Work instruction: Wherever the word "exclusive" occurs in the lines below, copy the whole line.

Recorded data:
Definition apply_set_bmp_server (key : BmpServerKey) (addr value : Str) : edit Root :=
  on_body (bmp_server_mut addr
    match key with BkStatisticsTimeout => with_value from_u64 (bk_as_str key) value (fun v b => mkBmpServerBlock (bm_address b) (Some v)) end).
Definition apply_set_rpki_cache (key : RpkiCacheKey) (addr value : Str) : edit Root :=
  on_body (rpki_cache_mut addr
    match key with
    | CkPreference => with_value from_u8 (ck_as_str key) value (fun v => with_rc_preference (Some v))
    | CkTransport => with_value from_transport (str "transport") value (fun v => with_rc_transport (Some v))
    | CkSshUsername => upd (with_rc_ssh_username (Some value))
    | CkSshPrivateKeyFile => upd (with_rc_ssh_private_key_file (Some value))
    | CkSshKnownHostsFile => upd (with_rc_ssh_known_hosts_file (Some value))
    | CkRetryInterval => with_value from_u64 (ck_as_str key) value (fun v => with_rc_retry_interval (Some v))
    | CkRefreshInterval => with_value from_u64 (ck_as_str key) value (fun v => with_rc_refresh_interval (Some v))
    | CkExpireInterval => with_value from_u64 (ck_as_str key) value (fun v => with_rc_expire_interval (Some v))
    end).
(** [get_or_insert_with]: the block is there even when the value is refused. *)
Definition or_insert {A} (new : A) (f : edit A) : edit (option A) := fun o => let '(r, a) := f (default new o) in (r, Some a).
Definition apply_set_bgp_ls (key : BgpLsKey) (value : Str) : edit Root :=
  on_body (on_field bs_bgp_ls with_bgp_ls (or_insert (mkBgpLsBlock 0)
    match key with LkInstanceId => with_value from_u64 (lk_as_str key) value (fun v _ => mkBgpLsBlock v) end)).

Definition telemetry_empty : TelemetryBlock := mkTelemetryBlock false None None.
Definition on_telemetry (f : edit TelemetryBlock) : edit Root := on_body (on_field bs_telemetry with_telemetry (or_insert telemetry_empty f)).
Definition apply_set_telemetry_json : edit Root :=
  on_telemetry (fun t =>
    match tm_cloudwatch_emf t with
    | Some _ => failed (str "json and cloudwatch-emf are mutually exclusive; unset telemetry cloudwatch-emf first") t
    | None => done_with (mkTelemetryBlock true (tm_cloudwatch_emf t) (tm_prometheus t))
    end).
Definition apply_set_telemetry_cloudwatch_emf (namespace : Str) : edit Root :=
  on_telemetry (fun t =>
    if tm_json t then failed (str "json and cloudwatch-emf are mutually exclusive; unset telemetry json first") t
    else done_with (mkTelemetryBlock (tm_json t) (Some (mkCloudwatchEmfBlock namespace)) (tm_prometheus t))).
Definition apply_set_telemetry_prometheus : edit Root :=
  on_telemetry (upd (fun t => mkTelemetryBlock (tm_json t) (tm_cloudwatch_emf t) (Some (default (mkPrometheusBlock None) (tm_prometheus t))))).
Definition apply_set_telemetry_prometheus_listen (addr : Str) : edit Root :=
  on_telemetry (upd (fun t => mkTelemetryBlock (tm_json t) (tm_cloudwatch_emf t) (Some (mkPrometheusBlock (Some addr))))).

(** ** Unsetting *)
Definition not_set (what : Str) : Str := what ++ str " not set".
Definition not_found (kind what : Str) : Str := kind ++ str " " ++ what ++ str " not found".
Definition apply_unset_top (key : TopKey) : edit Root :=
  on_body (on_field bs_settings with_settings (retain_or (fun s => setting_matches_top_key s key) (not_set (tk_as_str key)))).
Definition apply_unset_top_originate (prefix : Str) : edit Root :=
  on_body (on_field bs_settings with_settings (retain_or (is_originate_of prefix) (not_set (str "originate " ++ prefix)))).
Definition apply_unset_peer (addr : Str) : edit Root :=
  on_body (on_field bs_peers with_peers (retain_or (has_address addr) (not_found (str "peer") addr))).
Definition found_peer (addr : Str) (f : edit PeerBlock) : edit Root :=
  on_body (on_field bs_peers with_peers (found_mut (has_address addr) (not_found (str "peer") addr) f)).
Definition apply_unset_peer_setting (key : PeerKey) (addr : Str) : edit Root :=
  found_peer addr (on_field pb_settings with_pb_settings
    (retain_or (fun s => setting_matches_peer_key s key) (pk_as_str key ++ str " not set on peer " ++ addr))).
Definition family_not_set (addr afi_str safi_str : Str) : Str :=
  str "family " ++ afi_str ++ str " " ++ safi_str ++ str " not set on peer " ++ addr.
Definition apply_unset_peer_family (addr afi_str safi_str : Str) : edit Root :=
  with_family afi_str safi_str (fun a s =>
    found_peer addr (on_field pb_families with_pb_families (retain_or (is_family a s) (family_not_set addr afi_str safi_str)))).
Definition apply_unset_peer_family_directive (directive : FamilyDirectiveKey) (addr afi_str safi_str : Str) : edit Root :=
  with_family afi_str safi_str (fun a s =>
    found_peer addr (on_field pb_families with_pb_families
      (found_mut (is_family a s) (family_not_set addr afi_str safi_str)
        (on_field fb_directives with_fb_directives
          (retain_or (fun d => family_directive_matches d directive)
            (fk_as_str directive ++ str " policy not set on peer " ++ addr ++ str " family " ++ afi_str ++ str " " ++ safi_str)))))).
Definition apply_unset_policy (name : Str) : edit Root :=
  on_body (on_field bs_policies with_policies (retain_or (fun p => str_eqb (po_name p) name) (not_found (str "policy") name))).
Definition apply_unset_prefix_list (name : Str) : edit Root :=
  on_body (on_field bs_prefix_lists with_prefix_lists (retain_or (fun p => str_eqb (pl_name p) name) (not_found (str "prefix-list") name))).
Definition apply_unset_prefix_list_entry (name prefix : Str) : edit Root :=
  on_body (on_field bs_prefix_lists with_prefix_lists
    (found_mut (fun p => str_eqb (pl_name p) name) (not_found (str "prefix-list") name)
      (on_field pl_prefixes with_pl_prefixes
        (retain_or (has_prefix prefix) (str "prefix " ++ prefix ++ str " not in prefix-list " ++ name))))).
Definition apply_unset_bmp_server (addr : Str) : edit Root :=
  on_body (on_field bs_bmp_servers with_bmp_servers (retain_or (fun b => str_eqb (bm_address b) addr) (not_found (str "bmp-server") addr))).
(** [take().is_some()] of a field. *)
Definition take_or {S A} (get : S -> option A) (set : option A -> S -> S) (absent : Str) : edit S := fun s =>
  ((if bool_decide (is_Some (get s)) then inr () else inl absent), set None s).
Definition apply_unset_bmp_server_setting (key : BmpServerKey) (addr : Str) : edit Root :=
  on_body (on_field bs_bmp_servers with_bmp_servers
    (found_mut (fun b => str_eqb (bm_address b) addr) (not_found (str "bmp-server") addr)
      match key with
      | BkStatisticsTimeout =>
          take_or bm_statistics_timeout (fun v b => mkBmpServerBlock (bm_address b) v) (bk_as_str key ++ str " not set on bmp-server " ++ addr)
      end)).
Definition apply_unset_rpki_cache (addr : Str) : edit Root :=
  on_body (on_field bs_rpki_caches with_rpki_caches (retain_or (fun c => str_eqb (rc_address c) addr) (not_found (str "rpki-cache") addr))).
Definition apply_unset_rpki_cache_setting (key : RpkiCacheKey) (addr : Str) : edit Root :=
  let absent := ck_as_str key ++ str " not set on rpki-cache " ++ addr in
  on_body (on_field bs_rpki_caches with_rpki_caches
    (found_mut (fun c => str_eqb (rc_address c) addr) (not_found (str "rpki-cache") addr)
      match key with
      | CkPreference => take_or rc_preference with_rc_preference absent
      | CkTransport => take_or rc_transport with_rc_transport absent
      | CkSshUsername => take_or rc_ssh_username with_rc_ssh_username absent
      | CkSshPrivateKeyFile => take_or rc_ssh_private_key_file with_rc_ssh_private_key_file absent
      | CkSshKnownHostsFile => take_or rc_ssh_known_hosts_file with_rc_ssh_known_hosts_file absent
      | CkRetryInterval => take_or rc_retry_interval with_rc_retry_interval absent
      | CkRefreshInterval => take_or rc_refresh_interval with_rc_refresh_interval absent
      | CkExpireInterval => take_or rc_expire_interval with_rc_expire_interval absent
      end)).
Definition apply_unset_bgp_ls : edit Root := on_body (take_or bs_bgp_ls with_bgp_ls (not_set (str "bgp-ls"))).
Definition apply_unset_bgp_ls_setting (_ : BgpLsKey) : edit Root :=
  failed (str "instance-id is required when bgp-ls is present; use 'unset bgp-ls' to remove the block").
Definition apply_unset_telemetry : edit Root := on_body (take_or bs_telemetry with_telemetry (not_set (str "telemetry"))).
(** An edit of the telemetry block when there is one. *)
Definition if_telemetry (absent : Str) (f : edit TelemetryBlock) : edit Root :=
  on_body (on_field bs_telemetry with_telemetry (fun o =>
    match o with None => (inl absent, None) | Some t => let '(r, t) := f t in (r, Some t) end)).
Definition with_tm_prometheus (v : option PrometheusBlock) (t : TelemetryBlock) : TelemetryBlock := mkTelemetryBlock (tm_json t) (tm_cloudwatch_emf t) v.
Definition apply_unset_telemetry_json : edit Root :=
  let absent := not_set (str "telemetry json") in
  if_telemetry absent (fun t => if tm_json t then done_with (mkTelemetryBlock false (tm_cloudwatch_emf t) (tm_prometheus t)) else failed absent t).
Definition apply_unset_telemetry_cloudwatch_emf : edit Root :=
  let absent := not_set (str "telemetry cloudwatch-emf") in
  if_telemetry absent (take_or tm_cloudwatch_emf (fun v t => mkTelemetryBlock (tm_json t) v (tm_prometheus t)) absent).
Definition apply_unset_telemetry_prometheus : edit Root :=
  let absent := not_set (str "telemetry prometheus") in if_telemetry absent (take_or tm_prometheus with_tm_prometheus absent).
Definition apply_unset_telemetry_prometheus_listen : edit Root :=
  let absent := not_set (str "telemetry prometheus listen") in
  if_telemetry absent (on_field tm_prometheus with_tm_prometheus (fun o =>
    match o with
    | None => (inl absent, None)
    | Some p => let '(r, p) := take_or pm_listen (fun v _ => mkPrometheusBlock v) absent p in (r, Some p)
    end)).
(** ** Unsetting *)
Lemma if_telemetry_ok absent f : keeps_edit telemetry_ok f -> keeps_edit root_ok (if_telemetry absent f).
Proof.
  intros Hf. apply keeps_body, keeps_tm. intros [t|] Ht; [|done]. specialize (Hf t Ht). cbn. by destruct (f t).
Qed.
Lemma take_cache_ok key absent : keeps_edit rpki_cache_ok
  match key with
  | CkPreference => take_or rc_preference with_rc_preference absent
  | CkTransport => take_or rc_transport with_rc_transport absent
  | CkSshUsername => take_or rc_ssh_username with_rc_ssh_username absent
  | CkSshPrivateKeyFile => take_or rc_ssh_private_key_file with_rc_ssh_private_key_file absent
  | CkSshKnownHostsFile => take_or rc_ssh_known_hosts_file with_rc_ssh_known_hosts_file absent
  | CkRetryInterval => take_or rc_retry_interval with_rc_retry_interval absent
  | CkRefreshInterval => take_or rc_refresh_interval with_rc_refresh_interval absent
  | CkExpireInterval => take_or rc_expire_interval with_rc_expire_interval absent
  end.
Proof. destruct key; apply keeps_take; intros ?; unfold rpki_cache_ok; cbn; tauto. Qed.
Lemma found_peer_ok addr f : keeps_edit peer_ok f -> keeps_edit root_ok (found_peer addr f).
Proof. intros Hf. by apply keeps_body, keeps_peers, keeps_found. Qed.
Lemma unset_bmp_setting_ok key addr : keeps_edit root_ok (apply_unset_bmp_server_setting key addr).
Proof. apply keeps_body, keeps_bmp, keeps_found. destruct key. apply keeps_take. by intros s [H _]. Qed.
Lemma unset_bgp_ls_ok : keeps_edit root_ok apply_unset_bgp_ls.
Proof. apply keeps_body, keeps_take. unfold body_ok. cbn. tauto. Qed.
Lemma unset_telemetry_ok : keeps_edit root_ok apply_unset_telemetry.
Proof. apply keeps_body, keeps_take. unfold body_ok. cbn. tauto. Qed.
Lemma unset_telemetry_json_ok : keeps_edit root_ok apply_unset_telemetry_json.
Proof. apply if_telemetry_ok. intros t (H1 & H2 & H3). destruct (tm_json t) eqn:E; cbn; [by repeat split|split; [by rewrite E|by split]]. Qed.
Lemma unset_telemetry_emf_ok : keeps_edit root_ok apply_unset_telemetry_cloudwatch_emf.
Proof. apply if_telemetry_ok, keeps_take. by intros t (H1 & H2 & H3). Qed.
Lemma unset_telemetry_prometheus_ok : keeps_edit root_ok apply_unset_telemetry_prometheus.
Proof. apply if_telemetry_ok, keeps_take. by intros t (H1 & H2 & H3). Qed.
Lemma unset_telemetry_listen_ok : keeps_edit root_ok apply_unset_telemetry_prometheus_listen.
Proof.
  apply if_telemetry_ok. apply (keeps_field _ (opt_ok (fun p => opt_ok word_ok (pm_listen p)))).
  - by intros t (H1 & H2 & H3).
  - by intros t p (H1 & H2 & H3) Hp.
  - by intros [p|] Hp.
Qed.

(** ** Accepted edits succeed *)
Definition succeeds {S} (f : edit S) : Prop := forall s, fst (f s) = inr ().
Section succeed.
Context {S A : Type}.
Lemma succeeds_upd (f : S -> S) : succeeds (upd f).
Proof. by intros s. Qed.
Lemma succeeds_first has (f : edit A) : succeeds f -> succeeds (edit_first has f).
Proof.
  intros Hf l. induction l as [|a l IH]; cbn; [done|]. destruct (has a).
  - specialize (Hf a). by destruct (f a).
  - by destruct (edit_first has f l).
Qed.
Lemma succeeds_entry has new (f : edit A) : succeeds f -> succeeds (entry_mut has new f).
Proof. intros Hf l. by apply succeeds_first. Qed.
Lemma succeeds_field (get : S -> A) set f : succeeds f -> succeeds (on_field get set f).
Proof. intros Hf s. unfold on_field. specialize (Hf (get s)). by destruct (f (get s)). Qed.
Lemma succeeds_insert new (f : edit A) : succeeds f -> succeeds (or_insert new f).
Proof. intros Hf o. unfold or_insert. specialize (Hf (default new o)). by destruct (f _). Qed.
Lemma succeeds_value {T} (parse : Str -> Str + T) key value (f : T -> S -> S) v : parse value = inr v -> succeeds (with_value parse key value f).
Proof. intros E s. unfold with_value. by rewrite E. Qed.
End succeed.
Lemma succeeds_body f : succeeds f -> succeeds (on_body f).
Proof.
  intros Hf [[|[body] l]]; unfold on_body; cbn.
  - specialize (Hf body_default). by destruct (f _).
  - specialize (Hf body). by destruct (f _).
Qed.

(** The shapes of values are those that the parsers of settings take, and the
    setting parsed is the one of the key. *)
Lemma valid_uint max v : is_uint max v = true -> exists n, from_uint max v = inr n.
Proof. unfold is_uint, from_uint. destruct (parse_uint max v); [done|eauto]. Qed.
Lemma valid_bool v : validate VkBool v = true -> exists b, from_bool v = inr b.
Proof. cbn. intros [E%str_eqb_eq | E%str_eqb_eq]%orb_true_iff; rewrite E; by eexists. Qed.
Lemma valid_ipv4 v : validate VkIpv4 v = true -> exists a, from_ipv4 v = inr a.
Proof. cbn. intros [a E]%bool_decide_eq_true. unfold from_ipv4. rewrite E. by eexists. Qed.
Lemma valid_transport v : validate VkTransport v = true -> exists t, from_transport v = inr t.
Proof. cbn. intros [E%str_eqb_eq | E%str_eqb_eq]%orb_true_iff; rewrite E; by eexists. Qed.
Lemma valid_afi v : validate VkAfi v = true -> exists a, parse_afi v = inr a.
Proof. cbn. intros [[E%str_eqb_eq | E%str_eqb_eq]%orb_true_iff | E%str_eqb_eq]%orb_true_iff; rewrite E; by eexists. Qed.
Lemma valid_safi v : validate VkSafi v = true -> exists a, parse_safi v = inr a.
Proof. cbn. intros [E%str_eqb_eq | E%str_eqb_eq]%orb_true_iff; rewrite E; by eexists. Qed.

Ltac valid_setting Hv :=
  first [apply valid_bool in Hv as [? Hv] | apply valid_ipv4 in Hv as [? Hv] | apply valid_uint in Hv as [? Hv] | clear Hv];
  unfold setting_parse; cbn [tk_as_str pk_as_str]; eval_keys; unfold parse_value, from_string, from_u8, from_u16, from_u32, from_u64;
  try rewrite Hv; eexists; split; reflexivity.
Lemma valid_top key v : validate (tk_value_kind key) v = true ->
  exists s, setting_parse (tk_as_str key) (Some v) = inr s /\ setting_matches_top_key s key = true.
Proof. intros Hv. destruct key; valid_setting Hv. Qed.
Lemma valid_peer key v : validate (pk_value_kind key) v = true ->
  exists s, setting_parse (pk_as_str key) (Some v) = inr s /\ setting_matches_peer_key s key = true.
Proof. intros Hv. destruct key; valid_setting Hv. Qed.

Output for this exercise:
    | Some _ => failed (str "json and cloudwatch-emf are mutually exclusive; unset telemetry cloudwatch-emf first") t
    if tm_json t then failed (str "json and cloudwatch-emf are mutually exclusive; unset telemetry json first") t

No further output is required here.